Another blogging year means another pointless London-based quest is needed.
You probably have people to see at the weekend and/or organised stuff to do in your time off. And I sort-of do sometimes, but weekends are generally vast open spaces of possibility. Hence the need for a pointless but lengthy London-based quest to fill the gaps, to dip into as required, and then report back on.
Last year I rode some buses, or indeed quite a lot of buses, for rather more weekends than I care to count. The year before that I toured the Underground, seeking out interesting stuff on every line. In 2012 the Olympics sufficed, obviously, while in 2011 I walked the Capital Ring. 2010 saw me uncovering the Lost Rivers of London, in some depth, and in 2009 I worked my way through an A-Z of London museums.
So this year, what is there left around London to visit, explore and report back on? I didn't have a clue until New Year's Eve, when a genre I haven't yet fully exploited came to mind. So I ploughed into a search engine to undertake some research and, oh, there wasn't really much online at all. Rivers of London, that's my intended plan for 2015. But when you type 'London rivers' into Google, what comes up is a showreel of stuff about Lost Rivers, and very little else. Time was when London's Lost Rivers were an obscure sideline, an exotic delicacy, occasionally sought after but little understood. But these days they've become a lot more (cough) mainstream. Tour guides take parties down the Walbrook, the Mayor suggests uncovering the Fleet, and Counter's Creek is lined up as a multi-million pound sewer. I should have written a book on them, I could have mopped up.
But London has plenty of actual rivers, unburied and in many case unloved, gushing and trickling through the capital. There's the Thames, of course, which is the only proper river to run through the centre of the town. There's the Lea, London's second river, which I've already blogged in its entirety. And then there are the remainder, less well known, unless that is you happen to live close by. The Roding and the Brent are quite substantial, the Ingrebourne and the Pinn surprisingly long, and the Ravensbourne and Crane very much part of their local environment. On a lesser note, the Salmon's and Turkey Brooks are in part ridiculously rural, the Mayes and Pyl Brooks almost unknown, and if you know where the Bonesgate Stream is without peeking, ten points.
I haven't included every last brook and minor tributary - this isn't an attempt to be exhaustive. But do let me know if I've stuck a river in manifestly the wrong place, or missed anywhere obvious, because I'd hate to have overlooked a proper river.
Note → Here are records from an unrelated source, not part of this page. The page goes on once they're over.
Definition createVM_body (params : vmCreateParams) (name : string) : json_map :=
  vm_body params [("name", JString name)].
Definition restoreSnapshotBody (params : vmCreateParams) (vmName : string) : json_map :=
  vm_body params [("vm_name", JString vmName)].

Definition settings_flags : FlagSet :=
  [("http-port", FlagInt); ("idle-sleep-after", FlagInt); ("auto-wake", FlagFunc); ("publish", FlagFunc)].

Definition settings_body (values : list (string * string)) : json_map :=
  let httpPort := flag_int values "http-port" (-1) in
  let idle := flag_int values "idle-sleep-after" (-1) in
  let body := if bool_decide (0 ≤ httpPort) then map_put "default_http_port" (JInt httpPort) [] else [] in
  let body := if bool_decide (0 ≤ idle) then map_put "idle_sleep_after_seconds" (JInt idle) body else body in
  let body := match flag_optional values "auto-wake" with
              | Some b => map_put "auto_wake" (JBool b) body | None => body end in
  match flag_optional values "publish" with Some b => map_put "public_http" (JBool b) body | None => body end.

Definition route_body (name vmUUID : string) (port : Z) : json_map :=
  map_put "port" (JInt port) (map_put "vm_uuid" (JString vmUUID) [("name", JString name)]).
Definition snapshot_body (name vmUUID : string) : json_map :=
  map_put "vm_uuid" (JString vmUUID) [("name", JString name)].
Definition hostname_body (hostname : string) : json_map := [("hostname", JString hostname)].
Definition signed_url_body (hostname : string) (ttl : Z) : json_map :=
  map_put "ttl_seconds" (JInt ttl) [("hostname", JString hostname)].

(** ** The server's decoders *)

(** A field: how it is read and replaced. *)
Definition field {A B} (get : A → B) (set : B → A → A) (f : into B) : into A := λ v old,
  x ← f v (get old); Ok (set x old).

Definition zero_request : vm_request := MkVMRequest "" 0 0 0 0 0 0 None false.

Definition vm_request_fields (name : string) : list (string * into vm_request) := [
  (name, field vr_Name (λ x r, MkVMRequest x (vr_VCPUs r) (vr_MemoryMinMiB r) (vr_MemoryMaxMiB r) (vr_DiskBytes r)
     (vr_DefaultHTTPPort r) (vr_IdleSleepAfterSeconds r) (vr_AutoWake r) (vr_PublicHTTP r)) into_string);
  ("vcpus", field vr_VCPUs (λ x r, MkVMRequest (vr_Name r) x (vr_MemoryMinMiB r) (vr_MemoryMaxMiB r) (vr_DiskBytes r)
     (vr_DefaultHTTPPort r) (vr_IdleSleepAfterSeconds r) (vr_AutoWake r) (vr_PublicHTTP r)) into_int);
  ("memory_min_mib", field vr_MemoryMinMiB (λ x r, MkVMRequest (vr_Name r) (vr_VCPUs r) x (vr_MemoryMaxMiB r)
     (vr_DiskBytes r) (vr_DefaultHTTPPort r) (vr_IdleSleepAfterSeconds r) (vr_AutoWake r) (vr_PublicHTTP r)) into_int);
  ("memory_max_mib", field vr_MemoryMaxMiB (λ x r, MkVMRequest (vr_Name r) (vr_VCPUs r) (vr_MemoryMinMiB r) x
     (vr_DiskBytes r) (vr_DefaultHTTPPort r) (vr_IdleSleepAfterSeconds r) (vr_AutoWake r) (vr_PublicHTTP r)) into_int);
  ("disk_bytes", field vr_DiskBytes (λ x r, MkVMRequest (vr_Name r) (vr_VCPUs r) (vr_MemoryMinMiB r)
     (vr_MemoryMaxMiB r) x (vr_DefaultHTTPPort r) (vr_IdleSleepAfterSeconds r) (vr_AutoWake r) (vr_PublicHTTP r)) into_int);
  ("default_http_port", field vr_DefaultHTTPPort (λ x r, MkVMRequest (vr_Name r) (vr_VCPUs r) (vr_MemoryMinMiB r)
     (vr_MemoryMaxMiB r) (vr_DiskBytes r) x (vr_IdleSleepAfterSeconds r) (vr_AutoWake r) (vr_PublicHTTP r)) into_int);
  ("idle_sleep_after_seconds", field vr_IdleSleepAfterSeconds (λ x r, MkVMRequest (vr_Name r) (vr_VCPUs r)
     (vr_MemoryMinMiB r) (vr_MemoryMaxMiB r) (vr_DiskBytes r) (vr_DefaultHTTPPort r) x (vr_AutoWake r)
     (vr_PublicHTTP r)) into_int);
  ("auto_wake", field vr_AutoWake (λ x r, MkVMRequest (vr_Name r) (vr_VCPUs r) (vr_MemoryMinMiB r)
     (vr_MemoryMaxMiB r) (vr_DiskBytes r) (vr_DefaultHTTPPort r) (vr_IdleSleepAfterSeconds r) x (vr_PublicHTTP r))
     (into_pointer false into_bool));
  ("public_http", field vr_PublicHTTP (λ x r, MkVMRequest (vr_Name r) (vr_VCPUs r) (vr_MemoryMinMiB r)
     (vr_MemoryMaxMiB r) (vr_DiskBytes r) (vr_DefaultHTTPPort r) (vr_IdleSleepAfterSeconds r) (vr_AutoWake r) x) into_bool)].

Definition settings_fields : list (string * into UpdateVMParams) := [
  ("default_http_port", field u_DefaultHTTPPort (λ x r, MkUpdateVMParams x (u_IdleSleepAfterSeconds r) (u_AutoWake r)
     (u_PublicHTTP r)) (into_pointer 0 into_int));
  ("idle_sleep_after_seconds", field u_IdleSleepAfterSeconds (λ x r, MkUpdateVMParams (u_DefaultHTTPPort r) x
     (u_AutoWake r) (u_PublicHTTP r)) (into_pointer 0 into_int));
  ("auto_wake", field u_AutoWake (λ x r, MkUpdateVMParams (u_DefaultHTTPPort r) (u_IdleSleepAfterSeconds r) x
     (u_PublicHTTP r)) (into_pointer false into_bool));
  ("public_http", field u_PublicHTTP (λ x r, MkUpdateVMParams (u_DefaultHTTPPort r) (u_IdleSleepAfterSeconds r)
     (u_AutoWake r) x) (into_pointer false into_bool))].

Definition route_fields : list (string * into route_request) := [
  ("name", field rr_Name (λ x r, MkRouteRequest x (rr_VMUUID r) (rr_Port r)) into_string);
  ("vm_uuid", field rr_VMUUID (λ x r, MkRouteRequest (rr_Name r) x (rr_Port r)) into_string);
  ("port", field rr_Port (λ x r, MkRouteRequest (rr_Name r) (rr_VMUUID r) x) into_int)].

Definition signed_url_fields : list (string * into signed_url_request) := [
  ("hostname", field sr_Hostname (λ x r, MkSignedURLRequest x (sr_TTLSeconds r)) into_string);
  ("ttl_seconds", field sr_TTLSeconds (λ x r, MkSignedURLRequest (sr_Hostname r) x) into_int)].

Definition snapshot_fields : list (string * into snapshot_request) := [
  ("name", field ss_Name (λ x r, MkSnapshotRequest x (ss_VMUUID r)) into_string);
  ("vm_uuid", field ss_VMUUID (λ x r, MkSnapshotRequest (ss_Name r) x) into_string)].

Definition go_json (memory_hint_of : string → result memory_hint) : ApiJSON := {|
  decode_create := decode_into zero_request (into_struct (vm_request_fields "name"));
  decode_restore := decode_into zero_request (into_struct (vm_request_fields "vm_name"));
  decode_settings := decode_into (MkUpdateVMParams None None None None) (into_struct settings_fields);
  decode_route := decode_into (MkRouteRequest "" "" 0) (into_struct route_fields);
  decode_hostname := decode_into "" (into_struct [("hostname", into_string)]);
  decode_signed_url := decode_into (MkSignedURLRequest "" 0) (into_struct signed_url_fields);
  decode_snapshot := decode_into (MkSnapshotRequest "" "") (into_struct snapshot_fields);
  decode_memory_hint := memory_hint_of;
|}.

(** ** Escapes are undone *)

Lemma hex_upper_value d : 0 ≤ d < 16 → hex_value (hex_upper d) = Some d.
Proof.
  intros Hd. unfold hex_value, hex_upper.
  rewrite ascii_code_chr by (case_bool_decide; lia).
  destruct (bool_decide_reflect (d < 10)); repeat case_bool_decide; try lia; f_equal; lia.
Qed.

Lemma unescape_percent query c s t :
  unescape query s = Some t → unescape query (percent c +:+ s) = Some (String c t).
Proof.
  intros E. pose proof (ascii_code_bound c). unfold percent. rewrite !str_app_cons, str_app_nil_l.
  cbn [unescape]. rewrite bool_decide_eq_true_2 by done.
  rewrite !hex_upper_value by (pose proof (Z.mod_pos_bound (ascii_code c) 16); pose proof (Z.div_lt_upper_bound (ascii_code c) 16 16);
    pose proof (Z.div_pos (ascii_code c) 16); lia).
  cbn [mbind option_bind]. rewrite E. cbn [mbind option_bind].
  replace (ascii_code c / 16 * 16 + ascii_code c mod 16) with (ascii_code c)
    by (pose proof (Z.div_mod (ascii_code c) 16); lia).
  by rewrite byte_chr_code.
Qed.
Please don't expect me to visit the whole lot this year. For are start there are too many, and in addition they're not all worth a look. Indeed some are merely culverts between the backs of houses, or brief flytipped connections rising in a marshy field. Only a few are actually walkable, with footpaths along their banks for most of the way, and they'll be the easiest to experience. Others I'll only be able to trace by walking down neighbouring streets, or stalking the edge of private land, so they might be a bit dull. But I will try to visit a lot of them, as they take my fancy, over the coming year.
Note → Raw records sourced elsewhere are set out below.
(* ===== verification/ClientCommands.v ===== *)
(** * The client's commands (cmd/firedoze/main.go)

    Each command as a program over the client's machine: the requests it sends,
    in order, what it makes of the answers, the files it writes and the local
    programs it runs.  HTTP is the class [Transport]; the answer to a request is
    what the API encoded ([payload], Api.v) or other text.  A local command is
    the class [LocalCommands].  The API itself is put behind the transport at
    the end, which gives the commands' effect on the daemon. *)

From S2P Require Import Prelude GoStrings Paths IPNet Crypto Json JsonDecode Types Store Config PrivateNet Memory.
From S2P Require Import World FileCopy Host Manager Proxy SnapshotBundle Usage Wireguard SaveFile Api TcpWake.
From S2P Require Import ClientArgs ClientWG ClientConfig ClientShell ClientTables ClientRequests.
Open Scope Z_scope.

(** ** HTTP *)

Record http_request := MkHttp {
  hr_Method : string; hr_URL : string; hr_Body : option string; hr_ContentType : string }.

(** The body of an answer: what the API encoded, or text of something else on
    the way, or what arrived of a body before the connection broke. *)
Inductive answer := FromApi (p : payload) | Bytes (s : string) | CutOff (s : string) (e : error).
Record http_response := MkHttpResponse { hs_Status : Z; hs_Body : answer }.

Class Transport `{FirecrackerVMM} := round_trip : http_request → M World http_response.

(** The text of an error and of a payload, and the payload some text stands for
    when it is decoded into the structure of a command. *)
Class WireText := {
  error_text : error → string;
  payload_text : payload → string;
  parse_payload : string → result payload;
}.

(** A program run on the client's machine, with variables added to its
    environment. *)
Class LocalCommands `{FirecrackerVMM} := run_command : list string → list string → M World unit.

(** Starting a program in the background, how often its broker may still be
    asked, and whether a broker answers on a socket. *)
Class BrokerProcess := {
  broker_pings : nat → string → result unit;
  broker_starts : nat → list string → result unit;
  broker_tries : nat → nat;
  user_id : Z;
}.

(** [uuid.Parse(ref).String()]. *)
Class UuidText := uuid_String : string → string.

(** ** What a command prints *)
Inductive shown :=
  | ShowLines (lines : list string)
  | ShowTable (header : list string) (rows : list (list string))
  | ShowPayload (p : payload)                     (* -json: the answer, indented *)
  | ShowVM (vm : vmInfo)
  | ShowStatus (status : string) (vm : vmInfo)
  | ShowVMs (vms : list vmInfo)
  | ShowObjects (objects : list (list (string * string)))
  | ShowSigned (hostname url : string) (ttl : Z)
  | ShowServer (o : Output)
  | ShowNothing.

Definition zero_vm : VM := MkVM "" "" "" "" 0 0 0 0 0 0 "" "" "" "" "" "" "" false false.
Definition zero_info : vmInfo := MkVMInfo zero_vm "" "" [].

(** ** Decoding the answers

    Into the structure of a command: an object without the member it expects
    leaves the structure as it was. *)
Definition as_any (p : payload) : result payload :=
  match p with
  | PBroken e => Err e
  | PBundle _ => Err (ErrOther "json: syntax error")
  | _ => Ok p
  end.
Definition as_vm (p : payload) : result vmInfo :=
  p ← as_any p; Ok (match p with PVM vm => vm | _ => zero_info end).
Definition as_vms (p : payload) : result (list vmInfo) :=
  p ← as_any p; Ok (match p with PVMs vms => vms | _ => [] end).
Definition as_usages (p : payload) : result (list VMResourceUsage) :=
  p ← as_any p; Ok (match p with PUsages us => us | _ => [] end).
Definition as_snapshots (p : payload) : result (list Snapshot) :=
  p ← as_any p; Ok (match p with PSnapshots ss => ss | _ => [] end).
Definition as_routes (p : payload) : result (list routeInfo) :=
  p ← as_any p; Ok (match p with PRoutes rs => rs | _ => [] end).
Definition as_signed (p : payload) : result (string * string * Z) :=
  p ← as_any p; Ok (match p with PSignedURL h u t => (h, u, t) | PText fields => (default "" (snd <$> (snd <$> list_find (λ f, f.1 = "hostname") fields)), "", 0) | _ => ("", "", 0) end).

(** ** The application *)

Record app := MkApp {
  a_baseURL : string;
  a_brokerSocket : string;
  a_serverName : string;
  a_server : clientServerConfig;
  a_json : bool;
  a_executable : string;                          (* firedozeCommandPath *)
}.

Section commands.
Context `{FirecrackerVMM, Env, GoUnicode, GoSpaces, GoURL, WgTypes, !ClientNet, ClientToml, ClientProcess}.
Context `{UuidLib, UuidText, Timestamps, GoFloats, TcpNet, BrokerProcess, GoTargets, WireText, !Transport, !LocalCommands}.
(** [addSignedURLNext] over net/url: the query parameter [next] set. *)
Context (set_next : string → string → result string).
(** [clientwg.RunBroker], which serves until it has been idle for ten minutes. *)
Context (RunBroker : WGConfig → string → M World unit).
(** [os.Executable], or "firedoze". *)
Context (firedozeCommandPath : string).

(** *** The client *)

Definition error_message (a : answer) : string :=
  match a with
  | FromApi (PError e) => or_string (error_text e) (TrimSpace (payload_text (PError e)))
  | FromApi p => TrimSpace (payload_text p)
  | Bytes s | CutOff s _ =>
      match unmarshal_into "" (into_struct [("error", into_string)]) s with
      | Ok m => or_string m (TrimSpace s)
      | Err _ => TrimSpace s
      end
  end.

Definition doRaw (a : app) (method path : string) (body : option string) (contentType : string) : M World answer :=
  resp ← round_trip (MkHttp method (a_baseURL a +:+ path) body contentType);
  if bool_decide (hs_Status resp < 200) || bool_decide (300 ≤ hs_Status resp)
  then fail (match hs_Body resp with
             | CutOff _ e => e
             | body => ErrAPI (hs_Status resp) (error_message body)
             end)
  else mret (hs_Body resp).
And this is obviously a project better suited to the warmer months. That's specifically warmer and drier, because a riverside footpath can be a proper mudbath in the winter and occasionally impassable. But I will get out and walk some soon, indeed I've already got one under my belt. And then I'll chronicle them in some way on the blog, probably in the usual travelogue style, and then you can come back throughout the year and read all about them. But be warned - almost all of these rivers are in the lesser-known outer parts of town... the centre having long been concreted over, because that's where all the Lost Rivers are, and we've done all them before.